• TASK BRIEF: From the line with "(join_comma (map member_text (kv :: members))" to the line with "rewrite (parse_value_object fuel", retype every line exactly, including those two, and leave out the rest of the data below.

• SUPPLIED MATERIAL:
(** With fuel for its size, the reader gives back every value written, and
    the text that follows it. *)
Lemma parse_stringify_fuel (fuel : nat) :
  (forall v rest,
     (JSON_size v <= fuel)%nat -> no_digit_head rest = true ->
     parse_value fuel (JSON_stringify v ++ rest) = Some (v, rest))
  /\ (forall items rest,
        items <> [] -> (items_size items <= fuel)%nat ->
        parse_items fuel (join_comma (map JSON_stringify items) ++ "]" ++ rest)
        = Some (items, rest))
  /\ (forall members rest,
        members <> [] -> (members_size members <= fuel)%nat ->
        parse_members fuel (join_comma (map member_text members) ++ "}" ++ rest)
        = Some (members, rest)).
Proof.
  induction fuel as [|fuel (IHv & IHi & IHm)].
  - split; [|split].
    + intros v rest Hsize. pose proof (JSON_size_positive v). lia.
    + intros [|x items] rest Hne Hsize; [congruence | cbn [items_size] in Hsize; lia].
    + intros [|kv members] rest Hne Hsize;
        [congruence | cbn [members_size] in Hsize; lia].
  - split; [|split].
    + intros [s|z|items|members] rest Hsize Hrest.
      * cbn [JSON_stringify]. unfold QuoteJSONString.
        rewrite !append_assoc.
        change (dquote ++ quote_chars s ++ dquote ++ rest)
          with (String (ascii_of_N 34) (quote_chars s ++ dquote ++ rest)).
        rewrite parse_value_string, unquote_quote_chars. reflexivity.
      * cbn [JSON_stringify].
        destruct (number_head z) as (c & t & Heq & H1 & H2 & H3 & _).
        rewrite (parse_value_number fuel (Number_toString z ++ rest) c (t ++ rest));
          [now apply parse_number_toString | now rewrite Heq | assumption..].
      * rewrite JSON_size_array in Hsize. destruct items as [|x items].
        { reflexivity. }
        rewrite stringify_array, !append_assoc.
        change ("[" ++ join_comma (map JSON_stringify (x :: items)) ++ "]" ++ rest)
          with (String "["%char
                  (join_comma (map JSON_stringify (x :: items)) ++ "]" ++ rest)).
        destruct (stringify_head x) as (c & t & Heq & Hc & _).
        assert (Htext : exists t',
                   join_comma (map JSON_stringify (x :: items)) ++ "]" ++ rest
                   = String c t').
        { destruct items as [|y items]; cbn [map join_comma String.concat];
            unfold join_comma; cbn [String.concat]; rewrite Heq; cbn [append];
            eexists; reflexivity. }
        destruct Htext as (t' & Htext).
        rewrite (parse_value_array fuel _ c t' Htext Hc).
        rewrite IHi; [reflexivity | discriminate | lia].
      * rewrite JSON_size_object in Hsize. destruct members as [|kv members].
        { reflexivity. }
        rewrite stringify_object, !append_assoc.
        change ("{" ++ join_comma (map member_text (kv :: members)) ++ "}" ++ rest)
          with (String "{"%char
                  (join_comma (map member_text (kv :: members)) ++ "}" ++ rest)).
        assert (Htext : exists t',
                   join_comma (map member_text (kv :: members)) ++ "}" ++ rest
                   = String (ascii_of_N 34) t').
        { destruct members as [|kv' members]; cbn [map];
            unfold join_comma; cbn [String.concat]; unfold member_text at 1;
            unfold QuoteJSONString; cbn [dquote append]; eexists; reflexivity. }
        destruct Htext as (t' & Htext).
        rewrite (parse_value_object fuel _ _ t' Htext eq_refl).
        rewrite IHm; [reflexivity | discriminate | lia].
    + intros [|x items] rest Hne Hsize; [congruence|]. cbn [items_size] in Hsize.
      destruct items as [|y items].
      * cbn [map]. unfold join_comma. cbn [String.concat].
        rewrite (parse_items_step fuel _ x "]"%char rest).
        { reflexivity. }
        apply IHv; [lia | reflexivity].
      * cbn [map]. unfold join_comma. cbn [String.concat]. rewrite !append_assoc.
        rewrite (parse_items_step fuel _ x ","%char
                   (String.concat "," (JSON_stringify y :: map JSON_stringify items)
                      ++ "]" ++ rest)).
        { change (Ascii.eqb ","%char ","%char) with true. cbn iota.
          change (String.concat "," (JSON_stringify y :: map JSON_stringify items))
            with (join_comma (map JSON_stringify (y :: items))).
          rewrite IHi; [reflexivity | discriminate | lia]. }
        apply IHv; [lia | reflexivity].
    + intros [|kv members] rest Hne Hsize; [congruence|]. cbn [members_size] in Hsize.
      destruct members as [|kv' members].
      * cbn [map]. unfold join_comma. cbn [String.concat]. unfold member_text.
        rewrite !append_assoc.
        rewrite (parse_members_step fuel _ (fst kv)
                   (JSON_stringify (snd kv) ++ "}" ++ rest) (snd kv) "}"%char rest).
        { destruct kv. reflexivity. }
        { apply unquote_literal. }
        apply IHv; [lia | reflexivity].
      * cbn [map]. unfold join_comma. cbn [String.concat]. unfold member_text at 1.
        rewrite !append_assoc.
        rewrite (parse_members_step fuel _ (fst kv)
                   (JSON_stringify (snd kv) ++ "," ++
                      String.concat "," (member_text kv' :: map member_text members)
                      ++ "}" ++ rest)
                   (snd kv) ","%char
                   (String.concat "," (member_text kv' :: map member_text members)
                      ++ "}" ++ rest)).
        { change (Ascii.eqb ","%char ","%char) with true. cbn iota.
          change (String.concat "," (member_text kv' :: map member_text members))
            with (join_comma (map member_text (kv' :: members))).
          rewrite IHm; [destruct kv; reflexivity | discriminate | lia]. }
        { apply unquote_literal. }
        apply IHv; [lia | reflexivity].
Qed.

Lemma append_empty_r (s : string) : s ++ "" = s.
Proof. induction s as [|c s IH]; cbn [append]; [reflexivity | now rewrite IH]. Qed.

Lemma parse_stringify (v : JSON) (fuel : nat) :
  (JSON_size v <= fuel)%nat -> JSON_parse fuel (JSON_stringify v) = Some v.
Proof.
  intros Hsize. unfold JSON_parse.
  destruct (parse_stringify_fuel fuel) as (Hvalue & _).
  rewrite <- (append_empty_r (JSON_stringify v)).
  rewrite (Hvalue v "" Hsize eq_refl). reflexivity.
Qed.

• RESULT:
                  (join_comma (map member_text (kv :: members)) ++ "}" ++ rest)).
        assert (Htext : exists t',
                   join_comma (map member_text (kv :: members)) ++ "}" ++ rest
                   = String (ascii_of_N 34) t').
        { destruct members as [|kv' members]; cbn [map];
            unfold join_comma; cbn [String.concat]; unfold member_text at 1;
            unfold QuoteJSONString; cbn [dquote append]; eexists; reflexivity. }
        destruct Htext as (t' & Htext).
        rewrite (parse_value_object fuel _ _ t' Htext eq_refl).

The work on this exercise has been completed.